(* ===== verification/Ordered.v ===== *)
(** * Ordered containers: std::set and std::map

    The containers of the C++ standard library the code uses whose iteration
    order matters: a set is the list of its elements and a map the list of its
    pairs, in increasing order.  The class [OrdB] is the comparison, [OrdBLaws]
    what the operations need of it. *)

From S2P Require Import Prelude.
From Stdlib Require Import Sorting.Sorted.

Class OrdB (A : Type) := ltb : A -> A -> bool.

Class OrdBLaws (A : Type) `{OrdB A} := {
  ltb_irrefl (x : A) : ltb x x = false;
  ltb_trans (x y z : A) : ltb x y = true -> ltb y z = true -> ltb x z = true;
  ltb_total (x y : A) : ltb x y = false -> ltb y x = false -> x = y;
}.

#[export] Instance Z_ordb : OrdB Z := Z.ltb.
#[export] Instance char_ordb : OrdB char := fun c d => uchar c <? uchar d.

(** std::pair: lexicographic. *)
#[export] Instance prod_ordb {A B} `{OrdB A, OrdB B} : OrdB (A * B) :=
  fun p q => ltb p.1 q.1 || (negb (ltb q.1 p.1) && ltb p.2 q.2).

(** std::string, std::vector: lexicographic, a proper prefix is smaller. *)
#[export] Instance list_ordb {A} `{OrdB A} : OrdB (list A) :=
  fix go l k :=
    match l, k with
    | _, [] => false
    | [], _ :: _ => true
    | x :: l', y :: k' => ltb x y || (negb (ltb y x) && go l' k')
    end.

Section set_ops.
Context {A : Type} `{OrdB A}.
Implicit Types (x y : A) (l : list A).

(** s.insert(x): the set, and whether [x] was inserted. *)
Fixpoint oinsert x l : list A * bool :=
  match l with
  | [] => ([x], true)
  | y :: l' =>
      if ltb x y then (x :: l, true)
      else if ltb y x then let r := oinsert x l' in (y :: r.1, r.2)
      else (l, false)
  end.

(** s.erase(x): the set, and how many elements were removed. *)
Fixpoint oerase x l : list A * nat :=
  match l with
  | [] => ([], 0%nat)
  | y :: l' =>
      if ltb x y then (l, 0%nat)
      else if ltb y x then let r := oerase x l' in (y :: r.1, r.2)
      else (l', 1%nat)
  end.

(** s.find(x) != s.end() *)
Fixpoint omem x l : bool :=
  match l with
  | [] => false
  | y :: l' => if ltb x y then false else if ltb y x then omem x l' else true
  end.

(** The ranges [begin, lower_bound(x)) and [lower_bound(x), end). *)
Fixpoint osplit x l : list A * list A :=
  match l with
  | [] => ([], [])
  | y :: l' => if ltb y x then let r := osplit x l' in (y :: r.1, r.2) else ([], l)
  end.

Definition osorted l : Prop := StronglySorted (fun x y => ltb x y = true) l.
End set_ops.

Section map_ops.
Context {K V : Type} `{OrdB K}.
Implicit Types (k : K) (v : V) (m : list (K * V)).

(** m[k] = v *)
Fixpoint minsert k v m : list (K * V) :=
  match m with
  | [] => [(k, v)]
  | (k', v') :: m' =>
      if ltb k k' then (k, v) :: m
      else if ltb k' k then (k', v') :: minsert k v m'
      else (k, v) :: m'
  end.

(** m.find(k) *)
Fixpoint mlookup k m : option V :=
  match m with
  | [] => None
  | (k', v') :: m' =>
      if ltb k k' then None else if ltb k' k then mlookup k m' else Some v'
  end.

(** m.erase(k) *)
Fixpoint merase k m : list (K * V) :=
  match m with
  | [] => []
  | (k', v') :: m' =>
      if ltb k k' then m
      else if ltb k' k then (k', v') :: merase k m' else m'
  end.

Definition msorted m : Prop := osorted m.*1.
End map_ops.

(** ** The orders are strict total orders *)

#[export] Instance Z_ordb_laws : OrdBLaws Z.
Proof.
  split; unfold ltb, Z_ordb; intros.
  - apply Z.ltb_irrefl.
  - zify_bool. apply Z.ltb_lt. lia.
  - zify_bool. lia.
Qed.

#[export] Instance char_ordb_laws : OrdBLaws char.
Proof.
  split; unfold ltb, char_ordb; intros.
  - apply Z.ltb_irrefl.
  - zify_bool. apply Z.ltb_lt. lia.
  - zify_bool. apply uchar_inj. lia.
Qed.

Lemma ltb_asym {A} `{OrdBLaws A} (x y : A) : ltb x y = true -> ltb y x = false.
Proof.
  intros Hxy. destruct (ltb y x) eqn:Hyx; [|done].
  pose proof (ltb_trans _ _ _ Hxy Hyx) as E. by rewrite ltb_irrefl in E.
Qed.

#[export] Instance prod_ordb_laws {A B} `{OrdBLaws A, OrdBLaws B} : OrdBLaws (A * B).
Proof.
  split; unfold ltb at 1, prod_ordb; cbn [fst snd].
  - intros [a b]. by rewrite !ltb_irrefl.
  - intros [a1 b1] [a2 b2] [a3 b3]. unfold ltb, prod_ordb. cbn [fst snd]. fold (@ltb A _) (@ltb B _).
    intros H12 H23.
    destruct (ltb a1 a2) eqn:E12, (ltb a2 a3) eqn:E23; cbn in *.
    + by rewrite (ltb_trans _ _ _ E12 E23).
    + apply andb_true_iff in H23 as [Hn ?]. apply negb_true_iff in Hn.
      assert (a2 = a3) as -> by (by apply ltb_total). by rewrite E12.
    + apply andb_true_iff in H12 as [Hn ?]. apply negb_true_iff in Hn.
      assert (a1 = a2) as -> by (by apply ltb_total). by rewrite E23.
    + apply andb_true_iff in H12 as [Hn1 ?], H23 as [Hn2 ?].
      apply negb_true_iff in Hn1, Hn2.
      assert (a1 = a2) as -> by (by apply ltb_total).
      assert (a2 = a3) as -> by (by apply ltb_total).
      rewrite ltb_irrefl. cbn. by eapply ltb_trans.
  - intros [a1 b1] [a2 b2]. unfold ltb, prod_ordb. cbn [fst snd]. fold (@ltb A _) (@ltb B _).
    intros H12 H21. apply orb_false_iff in H12 as [Ha Hb], H21 as [Ha' Hb'].
    rewrite Ha', Ha in *. cbn in *. f_equal; by apply ltb_total.
Qed.

#[export] Instance list_ordb_laws {A} `{OrdBLaws A} : OrdBLaws (list A).
Proof.
  split.
  - intros l. induction l as [|x l IH]; [done|]. cbn.
    rewrite ltb_irrefl. cbn. exact IH.
  - intros l1. induction l1 as [|x1 l1 IH]; intros [|x2 l2] [|x3 l3]; try done.
    cbn. change (list_ordb ?a ?b) with (ltb a b). intros H12 H23.
    destruct (ltb x1 x2) eqn:E12, (ltb x2 x3) eqn:E23; cbn in *.
    + by rewrite (ltb_trans _ _ _ E12 E23).
    + apply andb_true_iff in H23 as [Hn ?]. apply negb_true_iff in Hn.
      assert (x2 = x3) as -> by (by apply ltb_total). by rewrite E12.
    + apply andb_true_iff in H12 as [Hn ?]. apply negb_true_iff in Hn.
      assert (x1 = x2) as -> by (by apply ltb_total). by rewrite E23.
    + apply andb_true_iff in H12 as [Hn1 ?], H23 as [Hn2 ?].
      apply negb_true_iff in Hn1, Hn2.
      assert (x1 = x2) as -> by (by apply ltb_total).
      assert (x2 = x3) as -> by (by apply ltb_total).
      rewrite ltb_irrefl. cbn. by eapply IH.
  - intros l1. induction l1 as [|x1 l1 IH]; intros [|x2 l2]; try done.
    cbn. intros H12 H21. apply orb_false_iff in H12 as [Ha Hb], H21 as [Ha' Hb'].
    rewrite Ha', Ha in *. cbn in *. f_equal; [by apply ltb_total|by apply IH].
Qed.

(** ** Sets *)

Section set_lemmas.
Context {A : Type} `{OrdBLaws A}.
Implicit Types (x y z : A) (l : list A).

Lemma osorted_cons y l :
  osorted (y :: l) <-> osorted l /\ forall z, z ∈ l -> ltb y z = true.
Proof.
  unfold osorted. split.
  - intros Hs. inversion Hs as [|? ? ? Hf]; subst. split; [done|].
    intros z Hz. by rewrite Forall_forall in Hf; apply Hf.
  - intros [? Hz]. constructor; [done|]. by apply Forall_forall.
Qed.

Lemma osorted_NoDup l : osorted l -> NoDup l.
Proof.
  induction l as [|y l IH]; [constructor|]. intros [Hs Hy]%osorted_cons.
  constructor; [|by apply IH]. intros Hin. apply Hy in Hin. by rewrite ltb_irrefl in Hin.
Qed.

Lemma oinsert_elem x y l : osorted l -> y ∈ (oinsert x l).1 <-> y = x \/ y ∈ l.
Proof.
  induction l as [|z l IH]; cbn; [set_solver|]. intros [Hs Hz]%osorted_cons.
  destruct (ltb x z) eqn:E1; [set_solver|].
  destruct (ltb z x) eqn:E2; cbn.
  - rewrite !elem_of_cons, IH by done. naive_solver.
  - assert (x = z) as -> by (by apply ltb_total). set_solver.
Qed.

Lemma oinsert_sorted x l : osorted l -> osorted (oinsert x l).1.
Proof.
  induction l as [|z l IH]; cbn.
  { intros _. apply osorted_cons. split; [constructor|set_solver]. }
  intros Hzl. pose proof Hzl as [Hs Hz]%osorted_cons.
  destruct (ltb x z) eqn:E1; cbn.
  - apply osorted_cons. split; [done|]. intros y [->|Hy]%elem_of_cons; [done|].
    eapply ltb_trans; [done|]. by apply Hz.
  - destruct (ltb z x) eqn:E2; cbn; [|done]. apply osorted_cons. split; [by apply IH|].
    intros y [->|Hy]%oinsert_elem; [done| |done]. by apply Hz.
Qed.

(** insert() reports true exactly when the element is new. *)
Lemma oinsert_fresh x l : osorted l -> x ∉ l -> (oinsert x l).2 = true.
Proof.
  induction l as [|z l IH]; cbn; [done|]. intros [Hs Hz]%osorted_cons Hx.
  apply not_elem_of_cons in Hx as [Hne Hx].
  destruct (ltb x z) eqn:E1; [done|]. destruct (ltb z x) eqn:E2; cbn; [by apply IH|].
  destruct Hne. by apply ltb_total.
Qed.

Lemma oinsert_present x l : osorted l -> x ∈ l -> oinsert x l = (l, false).
Proof.
  induction l as [|z l IH]; cbn; [set_solver|]. intros [Hs Hz]%osorted_cons Hx.
  apply elem_of_cons in Hx as [->|Hx]; [by rewrite ltb_irrefl|].
  pose proof (Hz _ Hx) as E. rewrite (ltb_asym _ _ E), E, IH by done. done.
Qed.

Lemma oinsert_length x l :
  osorted l -> x ∉ l -> length (oinsert x l).1 = S (length l).
Proof.
  induction l as [|z l IH]; cbn; [done|]. intros [Hs Hz]%osorted_cons Hx.
  apply not_elem_of_cons in Hx as [Hne Hx].
  destruct (ltb x z) eqn:E1; [done|]. destruct (ltb z x) eqn:E2; cbn; [by rewrite IH|].
  destruct Hne. by apply ltb_total.
Qed.

Lemma oerase_elem x y l : osorted l -> y ∈ (oerase x l).1 <-> y <> x /\ y ∈ l.
Proof.
  induction l as [|z l IH]; cbn; [set_solver|]. intros [Hs Hz]%osorted_cons.
  assert (forall y, y ∈ l -> y <> z).
  { intros w Hw ->. apply Hz in Hw. by rewrite ltb_irrefl in Hw. }
  destruct (ltb x z) eqn:E1; cbn.
  - split; [|naive_solver]. intros Hy. split; [|done]. intros ->.
    apply elem_of_cons in Hy as [->|Hy]; [by rewrite ltb_irrefl in E1|].
    apply Hz in Hy. by rewrite (ltb_asym _ _ E1) in Hy.
  - destruct (ltb z x) eqn:E2; cbn.
    + rewrite !elem_of_cons, IH by done. split; [|naive_solver].
      intros [->|[? ?]]; [|naive_solver]. split; [|by left]. intros ->.
      by rewrite ltb_irrefl in E2.
    + assert (x = z) as -> by (by apply ltb_total). rewrite elem_of_cons. naive_solver.
Qed.

Lemma oerase_sorted x l : osorted l -> osorted (oerase x l).1.
Proof.
  induction l as [|z l IH]; cbn; [done|]. intros Hzl. pose proof Hzl as [Hs Hz]%osorted_cons.
  destruct (ltb x z); [done|]. destruct (ltb z x); cbn; [|done].
  apply osorted_cons. split; [by apply IH|]. intros y [_ ?]%oerase_elem; [by apply Hz|done].
Qed.

Lemma oerase_present x l :
  osorted l -> x ∈ l -> (oerase x l).2 = 1%nat /\ S (length (oerase x l).1) = length l.
Proof.
  induction l as [|z l IH]; cbn; [set_solver|]. intros [Hs Hz]%osorted_cons Hx.
  apply elem_of_cons in Hx as [->|Hx]; [by rewrite ltb_irrefl|].
  pose proof (Hz _ Hx) as E. rewrite (ltb_asym _ _ E), E.
  destruct IH as [-> <-]; [done..|]. done.
Qed.

Lemma oerase_absent x l : osorted l -> x ∉ l -> oerase x l = (l, 0%nat).
Proof.
  induction l as [|z l IH]; cbn; [done|]. intros [Hs Hz]%osorted_cons Hx.
  apply not_elem_of_cons in Hx as [Hne Hx].
  destruct (ltb x z) eqn:E1; [done|]. destruct (ltb z x) eqn:E2; [by rewrite IH|].
  destruct Hne. by apply ltb_total.
Qed.

Lemma omem_spec x l : osorted l -> omem x l = true <-> x ∈ l.
Proof.
  induction l as [|z l IH]; cbn; [set_solver|]. intros [Hs Hz]%osorted_cons.
  rewrite elem_of_cons. destruct (ltb x z) eqn:E1.
  - split; [done|]. intros [->|Hx]; [by rewrite ltb_irrefl in E1|].
    apply Hz in Hx. by rewrite (ltb_asym _ _ E1) in Hx.
  - destruct (ltb z x) eqn:E2.
    + rewrite IH by done. split; [by right|]. intros [->|?]; [|done].
      by rewrite ltb_irrefl in E2.
    + split; [|done]. intros _. left. by apply ltb_total.
Qed.

Lemma osplit_app x l : (osplit x l).1 ++ (osplit x l).2 = l.
Proof.
  induction l as [|z l IH]; cbn; [done|]. destruct (ltb z x); cbn; [by rewrite IH|done].
Qed.

Lemma osplit_lt x l y : y ∈ (osplit x l).1 -> ltb y x = true.
Proof.
  induction l as [|z l IH]; cbn; [set_solver|]. destruct (ltb z x) eqn:E; cbn; [|set_solver].
  intros [->|?]%elem_of_cons; [done|by apply IH].
Qed.

Lemma osplit_ge x l y : osorted l -> y ∈ (osplit x l).2 -> ltb y x = false.
Proof.
  induction l as [|z l IH]; cbn; [set_solver|]. intros [Hs Hz]%osorted_cons.
  destruct (ltb z x) eqn:E; cbn; [by apply IH|].
  intros [->|Hy]%elem_of_cons; [done|]. destruct (ltb y x) eqn:E'; [|done].
  rewrite (ltb_trans z y x) in E; [done|by apply Hz|done].
Qed.

Lemma osorted_app l k :
  osorted (l ++ k) -> osorted l /\ osorted k /\ forall x y, x ∈ l -> y ∈ k -> ltb x y = true.
Proof.
  induction l as [|z l IH]; cbn.
  - intros. split_and!; [constructor|done|set_solver].
  - intros [(? & ? & Hlt)%IH Hz]%osorted_cons. split_and!; [|done|].
    + apply osorted_cons. split; [done|]. intros y Hy. apply Hz. set_solver.
    + intros x y [->|Hx]%elem_of_cons Hy; [apply Hz; set_solver|by apply Hlt].
Qed.

(** Cutting a set at one of its elements. *)
Lemma osplit_cut l x k : osorted (l ++ x :: k) -> osplit x (l ++ x :: k) = (l, x :: k).
Proof.
  induction l as [|z l IH]; cbn; [by rewrite ltb_irrefl|].
  intros [Hs Hz]%osorted_cons. rewrite Hz, IH by (done || set_solver). done.
Qed.

Lemma osorted_before l x k y : osorted (l ++ x :: k) -> y ∈ k -> ltb x y = true.
Proof. intros (_ & Hs & _)%osorted_app Hy. apply osorted_cons in Hs as [_ Hs]. by apply Hs. Qed.
End set_lemmas.

(** ** Maps *)

Section map_lemmas.
Context {K V : Type} `{OrdBLaws K}.
Implicit Types (k : K) (v : V) (m : list (K * V)).

Lemma minsert_keys k v m : (minsert k v m).*1 = (oinsert k m.*1).1.
Proof.
  induction m as [|[k' v'] m IH]; cbn; [done|].
  destruct (ltb k k') eqn:E1; [done|]. destruct (ltb k' k) eqn:E2; cbn; [by rewrite IH|].
  f_equal. by apply ltb_total.
Qed.

Lemma minsert_sorted k v m : msorted m -> msorted (minsert k v m).
Proof. unfold msorted. rewrite minsert_keys. apply oinsert_sorted. Qed.

Lemma msorted_cons k v m :
  msorted ((k, v) :: m) <-> msorted m /\ forall z, z ∈ m.*1 -> ltb k z = true.
Proof. apply osorted_cons. Qed.

Lemma mlookup_insert_eq k v m : mlookup k (minsert k v m) = Some v.
Proof.
  induction m as [|[k' v'] m IH]; cbn; [by rewrite ltb_irrefl|].
  destruct (ltb k k') eqn:E1; cbn; [by rewrite ltb_irrefl|].
  destruct (ltb k' k) eqn:E2; cbn; [by rewrite E1, E2|by rewrite ltb_irrefl].
Qed.

Lemma mlookup_insert_ne k k' v m :
  msorted m -> k <> k' -> mlookup k' (minsert k v m) = mlookup k' m.
Proof.
  intros Hm Hne. induction m as [|[k1 v1] m IH]; cbn.
  - destruct (ltb k' k) eqn:E1; [done|]. destruct (ltb k k') eqn:E2; [done|].
    destruct Hne. by apply ltb_total.
  - apply osorted_cons in Hm as [Hm Hk1].
    destruct (ltb k k1) eqn:E1; cbn.
    + destruct (ltb k' k) eqn:E2.
      { by rewrite (ltb_trans _ _ _ E2 E1). }
      destruct (ltb k k') eqn:E3; [done|]. destruct Hne. by apply ltb_total.
    + destruct (ltb k1 k) eqn:E2; cbn.
      * by rewrite IH.
      * assert (k = k1) as <- by (by apply ltb_total).
        destruct (ltb k' k) eqn:E3; [done|]. destruct (ltb k k') eqn:E4; [done|].
        destruct Hne. by apply ltb_total.
Qed.

Lemma mlookup_None k m : msorted m -> mlookup k m = None <-> k ∉ m.*1.
Proof.
  induction m as [|[k' v'] m IH]; [cbn; set_solver|]. intros [Hm Hk]%msorted_cons. cbn.
  rewrite not_elem_of_cons. destruct (ltb k k') eqn:E1.
  - split; [|done]. intros _. split; [by intros ->; rewrite ltb_irrefl in E1|].
    intros Hin. apply Hk in Hin. by rewrite (ltb_asym _ _ E1) in Hin.
  - destruct (ltb k' k) eqn:E2.
    + rewrite IH by done. split; [|naive_solver]. intros ?. split; [|done].
      intros ->. by rewrite ltb_irrefl in E2.
    + split; [done|]. intros [Hne _]. destruct Hne. by apply ltb_total.
Qed.
End map_lemmas.

#[export] Hint Resolve oinsert_sorted oerase_sorted minsert_sorted : arale.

+---+

Task instructions
Reproduce exactly the entries above, limited to the lines from the one with "ltb_trans (x y" through the one with "Implicit Types (x y : A) (l : list A).", both included.

The completed task
  ltb_trans (x y z : A) : ltb x y = true -> ltb y z = true -> ltb x z = true;
  ltb_total (x y : A) : ltb x y = false -> ltb y x = false -> x = y;
}.

#[export] Instance Z_ordb : OrdB Z := Z.ltb.
#[export] Instance char_ordb : OrdB char := fun c d => uchar c <? uchar d.

(** std::pair: lexicographic. *)
#[export] Instance prod_ordb {A B} `{OrdB A, OrdB B} : OrdB (A * B) :=
  fun p q => ltb p.1 q.1 || (negb (ltb q.1 p.1) && ltb p.2 q.2).

(** std::string, std::vector: lexicographic, a proper prefix is smaller. *)
#[export] Instance list_ordb {A} `{OrdB A} : OrdB (list A) :=
  fix go l k :=
    match l, k with
    | _, [] => false
    | [], _ :: _ => true
    | x :: l', y :: k' => ltb x y || (negb (ltb y x) && go l' k')
    end.

Section set_ops.
Context {A : Type} `{OrdB A}.
Implicit Types (x y : A) (l : list A).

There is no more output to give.